Some of the things that do contribute to making Notre Dame a Catholic university, however, have changed. Essential to a Catholic university are the makeup of its faculty and the content taught in the classrooms. The latter depends heavily on the former. Between 1986 and 2007 (the last year data is publicly available), the percentage of faculty at the university identifying as Catholic declined from 67 percent to 53 percent. The decline in the College of Arts and Letters is particularly concerning: from 72 percent to 54 percent. Given that there is a difference between checking the box “Catholic” on hiring paperwork and allowing the faith to permeate all aspects of one’s life, including one’s teaching and scholarship, this decline is even more disheartening.

These trends in faculty hiring need to be reversed if Notre Dame is not going to continue to become an image (though an imperfect and academically inferior one) of its “peer” schools in the Ivy League. Similarly, ongoing and future assessments of the core curriculum should be focused on producing a coherent core that will expose every Notre Dame student to the essential aspects of the Catholic tradition. The focus should not be so much on “ways of knowing” as it is on “knowing,” plain and simple.

It is still possible for students to receive a genuine Catholic education here, but in general Notre Dame is becoming, as Professor Fred Freddoso said, more and more of a “public school” in a “Catholic neighborhood.”

A common criticism I have received during my time with the Rover, from faculty and students, is that our paper is run by “complainers” who want to find something wrong with the university to whine about. I have encountered this attitude even amongst fellow students who are generally sympathetic to our concerns; they feel that some efforts are just complaints and do not provide any solutions.

But in response to those who would criticize the Rover, or faculty who sympathize with the Rover, as “whiners,” I would point to some additional aspects of Notre Dame that have changed since I was a child.

When I was born, there was no Center for Ethics and Culture at Notre Dame. The Center, started by Professor David Solomon and now directed by Professor Carter Snead, is a source of vitality for the intellectual life of this campus. Similarly, the Tocqueville Program for Inquiry into Religion and Public Life is a recent addition to campus. Both of these institutes (and they are not alone, but serve as prime examples) play an important role in filling the hole left by the deterioration of the Catholic education provided to students at Notre Dame today.

Similarly, students have brought about positive change at the university during my lifetime. When I was a child, there was no Irish Rover. There was no Identity Project, and there was no Students for Child-Oriented Policy.
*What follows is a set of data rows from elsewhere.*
Lemma backward_gradient_witness :
  exists result,
    backward 2 1 Z.mul Z.add Z.sub 2%Z 0%Z write
             (example_block 1 4 2) (example_block_but 1 4 2 0 2) (example_block 1 4 2)
    = Some result /\
    has_shape [1; S 1 * 2; 2] result = true /\
    (forall i j,
        i < 1 -> j < 1 * 2 ->
        item2 result i j
        = amap (fun x => Z.mul x 2%Z)
            (zip_with Z.sub (List.length [2]) (item2 (example_block 1 4 2) i j)
                      (item2 (example_block_but 1 4 2 0 2) i j))) /\
    (forall i j,
        i < 1 -> 1 * 2 <= j -> j < S 1 * 2 ->
        item2 result i j = amap (fun x => Z.mul x 0%Z) (item2 (example_block 1 4 2) i j)).
Proof.
  apply (@backward_gradient 2 1 Z Z.mul Z.add Z.sub 2%Z 0%Z write
           (example_block 1 4 2) (example_block_but 1 4 2 0 2) (example_block 1 4 2)
           1 [2]).
  - reflexivity.
  - reflexivity.
  - reflexivity.
  - reflexivity.
  - lia.
  - lia.
  - now left.
Defined.

Lemma forward_null_and_add_witness :
  exists written accumulated,
    forward 2 1 Z.mul Z.add write
            (example_block 1 4 2) (example_block 1 4 2) (example_block 1 4 2)
    = Some written /\
    forward 2 1 Z.mul Z.add null
            (example_block 1 4 2) (example_block 1 4 2) (example_block 1 4 2)
    = Some (example_block 1 4 2) /\
    forward 2 1 Z.mul Z.add add_to
            (example_block 1 4 2) (example_block 1 4 2) (example_block 1 4 2)
    = Some accumulated /\
    has_shape [1; S 1 * 2; 2] accumulated = true /\
    (forall i j,
        i < 1 -> j < S 1 * 2 ->
        item2 accumulated i j
        = zip_with Z.add (List.length [2]) (item2 (example_block 1 4 2) i j)
                   (item2 written i j)).
Proof.
  apply (@forward_null_and_add 2 1 Z Z.mul Z.add
           (example_block 1 4 2) (example_block 1 4 2) (example_block 1 4 2) 1 [2]).
  - reflexivity.
  - reflexivity.
  - reflexivity.
  - reflexivity.
  - lia.
  - lia.
Defined.

Lemma split_block_skips_middle_sections_witness :
  split_block 1 1 (example_block 1 3 1) = split_block 1 1 (example_block_but 1 3 1 1 2) /\
  split_block 1 1 (example_block 1 3 1) <> None.
Proof.
  apply (@split_block_skips_middle_sections 1 1 Z
           (example_block 1 3 1) (example_block_but 1 3 1 1 2) 1 3 [1]).
  - reflexivity.
  - reflexivity.
  - reflexivity.
  - lia.
  - lia.
  - lia.
  - intros i j Hi Hj Hor. destruct i as [|i]; [|lia].
    destruct j as [|[|[|j]]]; try reflexivity; lia.
Defined.

Lemma bigMetric_ignores_scores_witness :
  bigMetric 2 1 Z.add Z.sub (fun x => Z.mul x x) Z.div total 1%Z 0
            (example_block 1 4 1) (example_block 1 4 1)
  = bigMetric 2 1 Z.add Z.sub (fun x => Z.mul x x) Z.div total 1%Z 0
              (example_block 1 4 1) (example_block_but 1 4 1 2 4).
Proof.
  apply (@bigMetric_ignores_scores 2 1 Z Z.add Z.sub (fun x => Z.mul x x) Z.div total
           1%Z 0 (example_block 1 4 1) (example_block 1 4 1)
           (example_block_but 1 4 1 2 4) 1 2 [1]).
  - reflexivity.
  - reflexivity.
  - reflexivity.
  - lia.
  - lia.
  - lia.
  - intros i j Hi Hj Hlt. destruct i as [|i]; [|lia].
    destruct j as [|[|j]]; try reflexivity; lia.
Defined.

(** *** Channel axes that [ANCHORS_PER_GRID] does not divide *)

Section Widths.
Variables ANCHORS_PER_GRID NUM_BBOX_ATTRS : nat.
Variable R : Type.
Variables (b k w : nat) (rest : list nat) (P : nat -> nat -> ndarray R).
Hypothesis Hb : 0 < b.
Hypothesis Hw : 0 < w.
Hypothesis Hk : 0 < k.
Hypothesis Hrest : forallb (Nat.ltb 0) rest = true.
Hypothesis HP : forall i j, i < b -> j < k * w -> has_shape rest (P i j) = true.
Hypothesis Ha : 0 < ANCHORS_PER_GRID.
Hypothesis Hsections : k * w / ANCHORS_PER_GRID = k.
These groups were founded by students in response to various problems facing the university: Father Jenkins’ approval of the Vagina Monologues, for example, or the legalization of same-sex marriage.

It may be true that these groups began in response to something wrong at Notre Dame, and in that sense perhaps one could wish these groups need not exist at Notre Dame.

I think this attitude fails to do justice to the good that such groups do for this campus. They do not exist simply to complain about what is lacking at the university. Both the projects driven by faculty dedicated to the university’s Catholic mission and those initiated by students of the same mind contribute greatly to the formation of educated and committed Catholic leaders—people who, by their witness, can change our culture step by step and choice by choice.

In indulging in a bit of reflection on my memories of Notre Dame, it becomes clear that some things about this place are not changing—the Catholic neighborhood. It is also clear that some things, those things that might truly constitute Notre Dame as a Catholic university, are changing and changing for the worse. Yet, despite the change for the worse, and perhaps even because of it, some things are changing for the better, and there is much still to fight for.  

It has been an honor for me to be able to write for the Rover for the last four years. Thank you, readers, for your support, and thank you to all those faculty, students, and staff who continue to make Notre Dame a place worth fighting for.